At 0100 on 24 March, Dac Cong managed to disable the TACAN beacon at Skyline One; the TACAN was crucial for directing U.S. Air Force air strikes. To retake it, the makeshift guerrilla battalion from MR 1 was enticed by $1 per day combat pay to reclaim Skyline Ridge. Given gunship support and issued new M16 rifles, the guerrillas stormed the hill. Vang Pao ordered their continued advance northward toward Sam Thong. By 26 March, having advanced with steadily increasing tactical air support as weather cleared, they were perched on hilltops south of Sam Thong. Unknown to them, the communist defenders scattered from Sam Thong into the nearby jungle. CIA case agent Tony Poe, who had scraped together the various smaller units he had amalgamated into an ad hoc MR 1 battalion to be shipped to MR 2, had followed them into action. He flew into Sam Thong on 27 March and contacted his troops. They came down from the hills, and by 1500 hours on 27 March 1970, Sam Thong was reoccupied by Royalists.

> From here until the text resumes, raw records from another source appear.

(** ** Regenerating *)

(** C7. The regenerate button does nothing while [loading] is true.
    Otherwise a click empties [innovations] and starts a new invocation of
    the whole pipeline: [loading] is true, [error] is [null], and when that
    invocation settles the state holds its items and nothing of the earlier
    list. *)
Theorem regenerate_is_gated_and_starts_clean rt :
  (loading (ui rt) = true -> step rt RegenerateClick = None) /\
  (loading (ui rt) = false ->
     exists rt',
       step rt RegenerateClick = Some rt' /\
       innovations (ui rt') = [] /\
       loading (ui rt') = true /\
       error (ui rt') = None /\
       inflight rt' = (inflight rt ++ [issued rt])%list /\
       forall ai schedule,
         fetchInnovations_try ai schedule ≠ Pending ->
         exists rt'',
           step rt' (Settled (issued rt) ai schedule) = Some rt'' /\
           innovations (ui rt'')
           = match fetchInnovations_try ai schedule with
             | Fulfilled items => items
             | _ => []
             end).
Proof.
  split; intros Hload; simpl; unfold regenerate_disabled; rewrite Hload;
    [done|].
  eexists. split; [done|]. repeat split.
  intros ai schedule Hset. simpl.
  rewrite bool_decide_eq_true_2 by (apply elem_of_app; right; by left).
  destruct (fetchInnovations_try ai schedule) as [|items|e]; [done| |]; simpl; eauto.
Qed.

Lemma regenerate_is_gated_and_starts_clean_witness :
  (loading (ui loading_page) = true /\
   step loading_page RegenerateClick = None) /\
  (loading (ui loaded_page) = false /\
   exists rt',
     step loaded_page RegenerateClick = Some rt' /\
     innovations (ui rt') = [] /\
     loading (ui rt') = true /\
     error (ui rt') = None /\
     inflight rt' = (inflight loaded_page ++ [issued loaded_page])%list /\
     forall ai schedule,
       fetchInnovations_try ai schedule ≠ Pending ->
       exists rt'',
         step rt' (Settled (issued loaded_page) ai schedule) = Some rt'' /\
         innovations (ui rt'')
         = match fetchInnovations_try ai schedule with
           | Fulfilled items => items
           | _ => []
           end).
Proof.
  split.
  - split; [reflexivity|].
    apply (proj1 (regenerate_is_gated_and_starts_clean loading_page)).
    reflexivity.
  - split; [reflexivity|].
    apply (proj2 (regenerate_is_gated_and_starts_clean loaded_page)).
    reflexivity.
Defined.
(** X9. When no rate of the rates file carries an id, [getBoppRates] gives
    each of them a new one, and the set it returns has no id twice. *)
Theorem getBoppRates_ids_for_a_file_without_ids (s : Storage)
  (file : list BoppRate) :
  rates_file s = Content file ->
  Forall (fun r => BoppRate.id r = 0) file ->
  NoDup (idsOf (fst (Db.getBoppRates s))).
Proof.
  intros Hfile Hids. fold (ratesOf s). rewrite ratesOf_file, Hfile.
  unfold Db.overlayOnDefaults. cbv zeta. rewrite seeded_defaults.
  apply overlay_without_ids_fold; [exact Hids | |].
  - rewrite map_values_entryOf. apply defaults_ids_unique.
  - rewrite map_values_entryOf. unfold Db.initialDefaultRates.
    repeat (constructor; [cbn; lia|]). constructor.
Qed.

Lemma getBoppRates_ids_for_a_file_without_ids_witness :
  let file := [BoppRate.mk 0 "profit" 11%Q; BoppRate.mk 0 "glue_rate" 3%Q;
               BoppRate.mk 0 "profit" 12%Q] in
  NoDup (idsOf (fst (Db.getBoppRates (mkStorage (Content file) Missing Missing)))).
Proof.
  intros file.
  apply (getBoppRates_ids_for_a_file_without_ids
           (mkStorage (Content file) Missing Missing) file eq_refl).
  repeat constructor.
Defined.

(** A file that mixes rates with and without ids can end with an id twice:
    the id given to the first rate is the one the second brings. *)
Lemma getBoppRates_ids_for_a_mixed_file :
  idsOf (skipn 16 (fst (Db.getBoppRates
    (mkStorage (Content [BoppRate.mk 0 "glue_rate" 3%Q;
                         BoppRate.mk 17 "ink_rate" 4%Q]) Missing Missing))))
  = [17; 17].
Proof. vm_compute. reflexivity. Qed.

Perceiving no further communist threat, Hmong refugees began to return to Long Tieng and Sam Thong. However, there remained a pocket of PAVN resistance southwest of 20A. The 866th Independent Regiment held two mountaintop positions within artillery range of 20A, and a detachment of the 148th Regiment held another. On 29 March, the Royalists moved to capture these strongholds. The two battalions imported from MR 3 had completed their ranks; they now moved north from Long Tieng and swept the communists from the top of Phou Phasai. A 155 mm howitzer was helilifted in for artillery support. On 3 April, CIA case agent Will Greene promised his 3 Special Guerrilla Battalion $3 per day combat pay for moving into the attack. Backed by a RLA battalion cobbled together from other battalion's units, the guerrillas captured the last of the threatening hilltop positions by April's end. However, by then Vũ Lập had recalled the majority of his forces from the Plain and Campaign 139 had been officially ended by the communists on 25 April 1970.

==Results==
Although PAVN had failed in its effort to eliminate the Royalist guerrilla army from Military Region 2, it had left the RLG irregulars in sad shape. Previous defeats had left them demoralized, and now they had almost been wiped out. The CIA's paramilitary training efforts had always had difficulty in forming and using units unless the recruits shared a common ethnicity. Hmong General Vang Pao's command of his irregular army depended on his shared ethnicity with them. The wake of Campaign 139 now found him trying to command large numbers of non-Hmong troops. Worse yet, some of the ad hoc units hastily formed for defending MR 2 consisted of mixed ethnicities, with inevitable inter-group tensions. Nor was Vang Pao's problem eased by weak, corrupt, and incompetent leadership by his subordinate battalion commanders. Their units were perpetually understrength. "Ghost soldiers"—non-existent or departed soldiers whose salaries were pocketed by their commanders—might show on the unit's rolls, but obviously were not available for combat. They were still counted against unit strength, though. Under these conditions, Royalist combat refusals began to occur, not just in MR 2, but also among Special Guerrilla Units facing the Ho Chi Minh Trail, as the monarchists sometimes refused to take the offensive when ordered.

Despite 14 years of training and support, the Royal Lao Army was still largely a noncombatant. L'Clandestine Armee was the only Royalist fighting force left, and its near defeat was the near loss of the war.